Le asked that she be able to choose her own charity, but the union did not respond to her request.

Filed in the Eastern District of the federal court, Le’s case claims that the union not only discriminated against her deeply held religious beliefs, but also that it will be difficult for her to find work at other hospitals covered by the same union.

The union recently asked for the case to be dismissed, claiming that it never retaliated against Le for her decision not to pay dues, but U.S. District Judge David Levi denied the union’s request. “We’re facing another motion to dismiss,” said Le’s attorney, Kevin Snider. Oral arguments are planned for August 9, one day past SN&R’s press deadline.

Though Le’s case may be unusual, she said she knows of at least eight other nurses throughout California who have laid their jobs on the line rather than provide abortions or contraception. She believes that as a nation we’ll soon wake up and acknowledge the harm caused by our reproductive policies.

“To call them reproductive rights is wrong,” she said. “It’s the right not to reproduce.”

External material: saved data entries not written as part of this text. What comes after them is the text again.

(* ===== verification/Services.v ===== *)
(** [services/*] and the [run] command of [cmd/runtime.go]: the seven services,
    their entry points, the base service, and the runtime of [Runtime.v] with
    exactly these services.

    The services use the node through the interface [NodeLib]; [PeerNode.v]
    implements it.  The world of the services is the node the chain service
    created and the global resources.  Five of the services only log. *)
From S2P Require Import Prelude Bytes StateManager Runtime ValidatorNode PeerNode Telemetry.
From S2P Require Import Storage Validators Consensus GraphStore Ledger Chain Accounts Signatures.

(** * What the services use of the node *)
(** A [node_Start] that fails has not started the node; the consensus service
    starts the validator of a node, which does not change the node's state. *)
Class NodeLib (N : Type) := {
  node_Start : N -> N * option error;
  node_StartValidator : N -> N * option error;
  node_Shutdown : N -> N * option error;
  node_started : N -> bool;
}.
Class NodeLaws (N : Type) `{NodeLib N} := {
  node_Start_Ok n n' : node_Start n = (n', None) -> node_started n' = true;
  node_Start_Err n n' e : node_started n = false -> node_Start n = (n', Some e) -> node_started n' = false;
  node_StartValidator_state n : node_started (node_StartValidator n).1 = node_started n;
}.

Inductive resource := RStorage | RIdentity | RObservability | RNode.
Inductive Service := ChainService | ConsensusService | DNSService | GatewayService | HealthService
  | RouterService | SequencerService.
#[export] Instance Service_eq_dec : EqDecision Service.
Proof. solve_decision. Defined.

Definition SequencerServiceType : ServiceType := "sequencer".
Definition DNSServiceType : ServiceType := "dns".
Definition RouterServiceType : ServiceType := "router".
Definition HealthServiceType : ServiceType := "health".
Definition GatewayServiceType : ServiceType := "gateway".

Definition NodeResource : string := "node".
Definition StorageResource : string := "storage".
Definition IdentityResource : string := "identity".
Definition ObservabilityResource : string := "observability".

Section Services.
Context {N : Type} `{NodeLib N}.

Record World := { w_node : option N; w_resources : Resources.Manager (Res := resource) }.
Definition set_node (w : World) (n : N) : World := {| w_node := Some n; w_resources := w_resources w |}.
Definition register (w : World) (ty : string) (r : resource) : World :=
  {| w_node := w_node w; w_resources := Resources.Register (w_resources w) ty r |}.

Local Abbreviation runtime := (Runtime (Svc := Service) (W := World)).

(** [AddShutdownCallback] of a handler, at the moment it gets the lock. *)
Definition add_callback (rt : runtime) (callback : World -> World * option error) : runtime :=
  {| rt_registry := rt_registry rt; rt_ssm := rt_ssm rt;
     rt_callbacks := rt_callbacks rt ++ [OtherCallback callback]; rt_phase := rt_phase rt;
     rt_cancelled := rt_cancelled rt; rt_world := rt_world rt; rt_events := rt_events rt |}.
Definition set_world (rt : runtime) (w : World) : runtime :=
  {| rt_registry := rt_registry rt; rt_ssm := rt_ssm rt; rt_callbacks := rt_callbacks rt;
     rt_phase := rt_phase rt; rt_cancelled := rt_cancelled rt; rt_world := w; rt_events := rt_events rt |}.

(** A method of the node; the services that have one were built after it. *)
Definition on_node (f : N -> N * option error) (w : World) : World * option error :=
  match w_node w with
  | Some n => let '(n, err) := f n in (set_node w n, err)
  | None => (w, None)
  end.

“You have an entire movement to force hospitals to provide morning-after pills and even abortions--even Catholic hospitals!” said Le. “Why should a woman have the right to go into any doctor’s office and force them to provide any procedure?”

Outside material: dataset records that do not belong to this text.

(** * SMARTerFHIR: vendor dispatch and resource hydration

    A shallow embedding of the client core of SMARTerFHIR
    ([Client/utils.ts], [Client/BaseClient.ts], [Client/CernerClient.ts] and
    the compiled [Client/ClientFactory.js]) together with the properties the
    specification states about it.

    JavaScript objects are finite maps from property names to values,
    exceptions are an explicit result type, and an [async] method is a
    computation that reads the clock, emits the calls it makes on the session
    and ends in a value or in a thrown error. *)

From stdpp Require Import base strings gmap list pretty.

#[local] Set Warnings "-register-all".

(** ** JavaScript values, exceptions and strings *)

Module Js.

(** The numbers of this development are the safe integers, those of
    absolute value at most [Number.MAX_SAFE_INTEGER]: each of them is a
    JavaScript number, and each prints as its decimal digits.  Fractions,
    [NaN] and the infinities are left out. *)
Definition MAX_SAFE_INTEGER : Z := 9007199254740991.

Record SafeInteger : Type := {
  int_value : Z;
  int_safe : Is_true (Z.abs int_value <=? MAX_SAFE_INTEGER)%Z;
}.

(** The JSON fragment of JavaScript values, with [undefined]. *)
Inductive JsVal : Type :=
  | JUndefined
  | JNull
  | JBool (b : bool)
  | JNum (n : SafeInteger)
  | JStr (s : string)
  | JArr (l : list JsVal)
  | JObj (o : gmap string JsVal).

Abbreviation JsObj := (gmap string JsVal).

(** The properties of a value, [∅] for anything that is not an object. *)
Definition props (v : JsVal) : JsObj :=
  match v with JObj o => o | _ => ∅ end.

(** [ToBoolean]: what [!v] and [v ? a : b] test. *)
Definition js_truthy (v : JsVal) : bool :=
  match v with
  | JUndefined | JNull => false
  | JBool b => b
  | JNum n => negb (int_value n =? 0)%Z
  | JStr s => negb (String.eqb s "")
  | JArr _ | JObj _ => true
  end.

Even in the case of rape, Le doesn’t support emergency contraception. “A child in the womb is a child in the womb,” she said. “It doesn’t matter, the behavior of the parents.”

According to Catholics for a Free Choice, “five percent of women who have been sexually assaulted become pregnant as a result of the attack--with the majority undergoing elective abortion.”

But like Le, who finds all contraception unacceptable, Catholic hospitals have a mandate. “A potential obstacle to the provision of emergency contraception in Catholic hospitals is the Ethical and Religious Directives for Catholic Health Care Services developed by the US Conference of Catholic Bishops,” says the report by Catholics for a Free Choice. “These guidelines were designed to ensure that the nation’s 611 Catholic hospitals do not violate Catholic teaching which prohibits the use of artificial contraception.”

Le’s case seeks to protect the conscience of the provider, and Catholic hospitals sometimes follow policies to protect every fertilized egg.

A state-by-state fight

Even as emergency contraception remains a lightning rod for the nation’s ethical and religious feelings about birth control and abortion, women’s health in general has become a heated battleground for states’ rights. Not only are states preparing to limit abortion within their borders, but also, according to the Guttmacher Institute, of the 81 state bills on reproductive health passed in the first half of 2006, 14 measures supported “sexual and reproductive health and rights,” while 37 were “antithetical.”

With battles still raging, there are recent victories on both sides, proving that Americans are anything but decided about a woman’s right to choose. Recently, voters in California shot down a law that would have delayed a minor’s abortion until her parents consented (though Californians will get a chance to reconsider the issue this November), but nationally, the trend goes the other way. President Bush likely will sign a bill that makes it illegal to take a woman across state lines to avoid her home state’s parental-notification laws.

In this political climate, some conservatives are eagerly awaiting the Supreme Court’s decision to reconsider the validity of Roe v. Wade. If a woman’s privacy and health-care rights are limited, emergency contraception, from over the counter or behind it, might see its day in the sun after all. If abortion is no longer safe and legal throughout the nation, emergency contraception might become the nearest thing to a woman’s right to choose.